By Bill Prentice
You don’t have to work in health care to be familiar with the Change Healthcare ransomware attack that occurred earlier this year. That hack caused billing disruptions across the country and inspired congress to convene hearings to begin exploring how the breach occurred and what steps to take to prevent comparable attacks in the future.
What you might not know, says Dr. Paul Alcock, chief information security officer for Surgical Information Systems and adjunct professor of cybersecurity at New York University, North Carolina State University and the University of Central Florida, is that although attacks on large companies make headlines, cybersecurity breaches are much more prevalent in small and medium-sized businesses. Also, the number one industry targeted by those attacks is health care.
Alcock and I recently sat down together to record an episode of ASCA’s Advancing Surgical Care Podcast titled “Cybersecurity for Surgery Centers.” Although most of ASCA’s podcast listeners work in surgery centers, health care professionals in many settings can benefit from the advice Alcock shares. Anyone can listen for free using a link on ASCA’s website (www.ascassociation.org/cyber-podcast) or the podcast hosting platform of their choice. I encourage everyone reading this column to take time to listen to this valuable 12-minute program.
One reason health care entities are especially vulnerable to cybersecurity hacks, Alcock says, is the interconnectedness of the health care ecosystem. The dependence health care entities have on third-party vendors for critical business functions is another. One reason small businesses are often targeted, he adds, is that they tend to believe that because they are small, adversaries are not concerned with their data when, in fact, the opposite is true.

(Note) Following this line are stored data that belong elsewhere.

(** What a relationship event does to the operators' rows. *)
Lemma relationship_operators evt d d' : materializeRelationshipLocked deferred evt d = Ok d' →
  map_Forall (λ _ r, check_relationship r = true) (t_relationships d) →
  (∃ m, d' = set_relationships (λ _, m) d ∧ map_Forall (λ _ r, check_relationship r = true) m) ∧
  (size (current_operators d') = 1%nat ∨ size (current_operators d') = size (current_operators d)).
Proof.
  unfold materializeRelationshipLocked. destruct (readRelationshipPayload _) as [p|]; [|done]. cbn [of_option mbind result_bind].
  destruct (validateRelationshipLocked p d) as [[]|] eqn:Hv; [|done]. cbn [mbind result_bind].
  intros (d1 & H1 & (d2 & H2 & H3)%bind_ok)%bind_ok Hc. destruct (upsert_relationship_row _ _ _ _ H1 Hc) as (r' & -> & Hr' & Hrow).
  assert (map_Forall (λ _ r, check_relationship r = true) (<[rp_ID p := r']> (t_relationships d))) as Hc1 by (by apply map_Forall_insert_2).
  set (d1 := set_relationships <[rp_ID p := r']> d) in *.
  assert ((∃ m, d2 = set_relationships (λ _, m) d ∧ map_Forall (λ _ r, check_relationship r = true) m)) as Hm.
  { destruct (beq (rp_Supersedes p) []); [injection H2 as <-; by eexists|].
    apply supersede_relationship_ok in H2 as (r & Hr & _ & ->). eexists. split; [done|]. apply map_Forall_insert_2; [|done]. exact (Hc1 _ _ Hr). }
  destruct (is_operator (rp_CounterpartRole p)) eqn:Hop; cbn [andb] in H3.
  - destruct (Nat.eqb_spec (size (current_operators d2)) 1) as [Hs|]; [|done]. injection H3 as <-. split; [done|by left].
  - injection H3 as <-. split; [done|]. right. unfold validateRelationshipLocked in Hv. rewrite Hop in Hv.
    assert (size (current_operators d1) = size (current_operators d)) as Hs1.
    { unfold current_operators. cbn. destruct (t_relationships d !! rp_ID p) as [old|] eqn:Ho; destruct Hrow as [Hrole Hsup].
      - apply (filter_replace _ _ _ old); [done|]. unfold current_operator. cbn. by rewrite Hrole, Hsup.
      - rewrite filter_outside; [done|done|]. unfold current_operator. cbn. rewrite Hrole, Hop. by intros []. }
    destruct (beq (rp_Supersedes p) []); [by injection H2 as <-|]. rewrite <- Hs1.
    apply supersede_relationship_ok in H2 as (r & Hr & _ & ->). cbn in Hr.
    unfold approvalShape in Hv. rewrite Hop in Hv. cbn [negb mbind result_bind] in Hv.
    destruct (t_relationships d !! rp_Supersedes p) as [r0|] eqn:Hr0; [|done]. rewrite andb_true_r in Hv.
    destruct (is_operator (r_role r0)) eqn:Hop0; [done|].
    assert (r_role r = r_role r0) as Hrr.
    { destruct (decide (rp_ID p = rp_Supersedes p)) as [E|]; [|rewrite lookup_insert_ne in Hr by done; congruence].
      rewrite E, lookup_insert_eq in Hr. injection Hr as <-. rewrite E, Hr0 in Hrow. apply Hrow. }
    unfold current_operators. change (t_relationships (set_relationships <[rp_Supersedes p := relationship_superseded (rp_ID p) r]> d1))
      with (<[rp_Supersedes p := relationship_superseded (rp_ID p) r]> (t_relationships d1)).
    apply (filter_replace _ _ _ r); [done|]. unfold current_operator. cbn. rewrite Hrr, Hop0. naive_solver.
Qed.

(** ** The portrait *)

Lemma current_portrait d o : currentSelfModelLocked d = Ok o →
  match o with
  | None => filter is_current (t_synthesis d) = ∅
  | Some c => filter is_current (t_synthesis d) = {[cs_ID c := cs_row c]}
  end.
Proof.
  unfold currentSelfModelLocked. destruct (map_to_list _) as [|[id row] [|]] eqn:E; [| |done].
  - intros [= <-]. by apply map_to_list_empty_iff.
  - destruct (decodeRecordedRefs _); [|done]. intros [= <-]. apply map_to_list_inj. rewrite E. cbn [cs_ID cs_row]. by rewrite map_to_list_singleton.
Qed.

Lemma self_model_current d p h refs current : self_model_sources d p h = Ok (refs, current) → currentSelfModelLocked d = Ok current.
Proof.
  unfold self_model_sources, validateSelfModelPayloadLocked. destruct h.
  - destruct (currentSelfModelLocked d); [|done]. by intros [= _ <-].
  - destruct (beq _ _); [done|]. destruct (beq _ _); [done|]. destruct (beq _ _); [done|]. destruct (canonicalSelfModelRefs _); [|done].
    cbn [mbind result_bind]. destruct (currentSelfModelLocked d) as [[c|]|]; [| |done]; cbn [mbind result_bind].
    + destruct (negb _); [done|]. destruct (_ && _); [done|]. by intros [= _ <-].
    + destruct (negb _); [done|]. by intros [= _ <-].
Qed.

(** A portrait event leaves exactly one portrait current. *)
Lemma portrait_current evt d d' : materializeSelfModelSynthesis deferred evt d = Ok d' →
  (∃ m, d' = set_synthesis (λ _, m) d) ∧ size (filter is_current (t_synthesis d')) = 1%nat.
Proof.
  unfold materializeSelfModelSynthesis. destruct (DecodeRecordedSelfModelSynthesis _) as [[payload h]|]; [|done]. cbn zeta.
  destruct (self_model_sources _ _ _) as [[refs current]|] eqn:Hs; [|done]. cbn [mbind result_bind].
  apply self_model_current, current_portrait in Hs. set (p := if h then _ else _). set (row := mkSynthesis _ _ _ _ _ _ _).
  intros (d1 & H1 & H2)%bind_ok. unfold insert_synthesis in H1. destruct (negb _); [done|]. destruct (_ && _); [done|]. cbn zeta in H1.
  apply fk_bind in H1 as ->.
  assert (filter is_current (<[sm_ID p := row]> (t_synthesis d)) = <[sm_ID p := row]> (filter is_current (t_synthesis d))) as Hf
    by (by apply map_filter_insert_True).
  unfold supersede_current in H2. destruct current as [c|].
  - destruct (beq (cs_ID c) (sm_ID p)) eqn:Hid; b2p.
    + injection H2 as <-. split; [by eexists|]. cbn. rewrite Hf, Hs, Hid, insert_singleton_eq. apply map_size_singleton.
    + destruct (supersede_synthesis deferred _ _ _) as [[d2 []]|] eqn:E; [|done..]. injection H2 as <-. unfold supersede_synthesis in E.
      cbn in E. rewrite lookup_insert_ne in E by done. assert (t_synthesis d !! cs_ID c = Some (cs_row c) ∧ is_current (cs_ID c, cs_row c)) as [Hc Hcur].
      { apply (map_lookup_filter_Some is_current). rewrite Hs. apply lookup_singleton_eq. }
      rewrite Hc in E. destruct (bool_decide _); [|done]. cbn zeta in E. unfold fk in E. destruct (deferred || _); [|done]. injection E as <-.
      split; [by eexists|]. cbn.
      assert (¬ is_current (cs_ID c, synthesis_superseded (sm_ID p) (cs_row c))) by done.
      rewrite map_filter_insert_False by done. rewrite map_filter_delete, Hf, Hs.
      rewrite delete_insert_ne, delete_singleton_eq by done. rewrite map_size_insert_None; [by rewrite map_size_empty|apply lookup_empty].
  - injection H2 as <-. split; [by eexists|]. cbn. rewrite Hf, Hs. rewrite map_size_insert_None; [by rewrite map_size_empty|apply lookup_empty].
Qed.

No matter what controls a facility puts in place, Alcock concedes, some level of risk remains. Since that risk can never be eliminated entirely, he encourages organizations to reduce it as much as possible. As a beginning, he recommends some practical, low-cost solutions that organizations can use to frustrate potential attackers enough that they will move on to their next target. Those include:
- identify any obvious vulnerabilities by starting with an internal risk assessment (he mentions some free resources that can help and talks about when hiring professional assistance makes sense);
- evaluate your business relationships with your third-party vendors from an IT perspective;
- determine what data might interest your adversaries most and how they might attack, then look for security gaps that should be addressed;
- implement strong password management policies;
- leverage multi-factor authentication;
- update and patch your systems regularly;
- deploy some antivirus protections;
- train your employees; and
- invest a little time and money on the front end that could save you a great deal of time, money and energy on the back end.
Organizations with greater financial resources, he says, can create a more robust cybersecurity program that incorporates more advanced technologies, expertise and processes.
If a hacker does manage to break through your defenses, Alcock says, your reputation and future viability will largely depend on how well you respond. To help, Alcock recommends preparing an incident response plan well before any attack occurs, having a cyber insurance policy in place, ensuring quick access to a third-party consultant that can help with a response if one becomes necessary and more.
When it comes to cybersecurity, Alcock says, there is no endgame. Because the threat landscape is always evolving and “the bad guys” are always trying new tactics, facilities that want to remain protected need to constantly review the protections they already have in place and make sure they remain relevant.
In a whitepaper titled “The State of Ransomware 2024,” cybersecurity company Sophos reports that high ransom demands are no longer limited to high-revenue organizations and expectations of payouts of $1 million or more have become commonplace. In fact, the average ask among 1,701 organizations that had their data encrypted and contributed data to the report was $4,321,880. Also, according to that report, other recovery costs associated with attacks typically exceed $1 million and average $2.73 million across businesses of all sizes. Health care entities of all shapes and sizes need to protect themselves from that kind of risk. I encourage you to listen to Alcock’s advice and make sure that cybersecurity is a top priority in your facility today.
Before I sign off, I have one reminder on an entirely separate matter specifically targeted to ASCs. As I have pointed out in this column before, beginning in 2025, as part of Medicare’s ASC Quality Reporting Program, ASCs must conduct the Outpatient and Ambulatory Surgery Consumer Assessment of Healthcare Providers and Systems (OAS CAHPS) Survey or face reduced Medicare reimbursement rates in 2027 and beyond. ASCs cannot administer these surveys on their own, but at last count, only about a quarter of Medicare-certified ASCs had authorized a Medicare-approved vendor to conduct the survey in their facility.
Survey vendors have informed ASCA that they do not have the capacity to sign up all the ASCs that are not already administering this survey at the same time, and ASCs that are already participating have indicated that while setup can take many weeks or more, making certain an ASC achieves the high scores it deserves can take even longer.
I encourage every ASC that participates in Medicare’s ASC Quality Reporting Program to start now to select a vendor and begin administering this survey as soon as possible. Delaying any longer could cause your facility to be noncompliant in 2025. If you don’t know where to begin, visit ASCA’s website (www.ascassociation.org/prepare-oas-cahps) for help.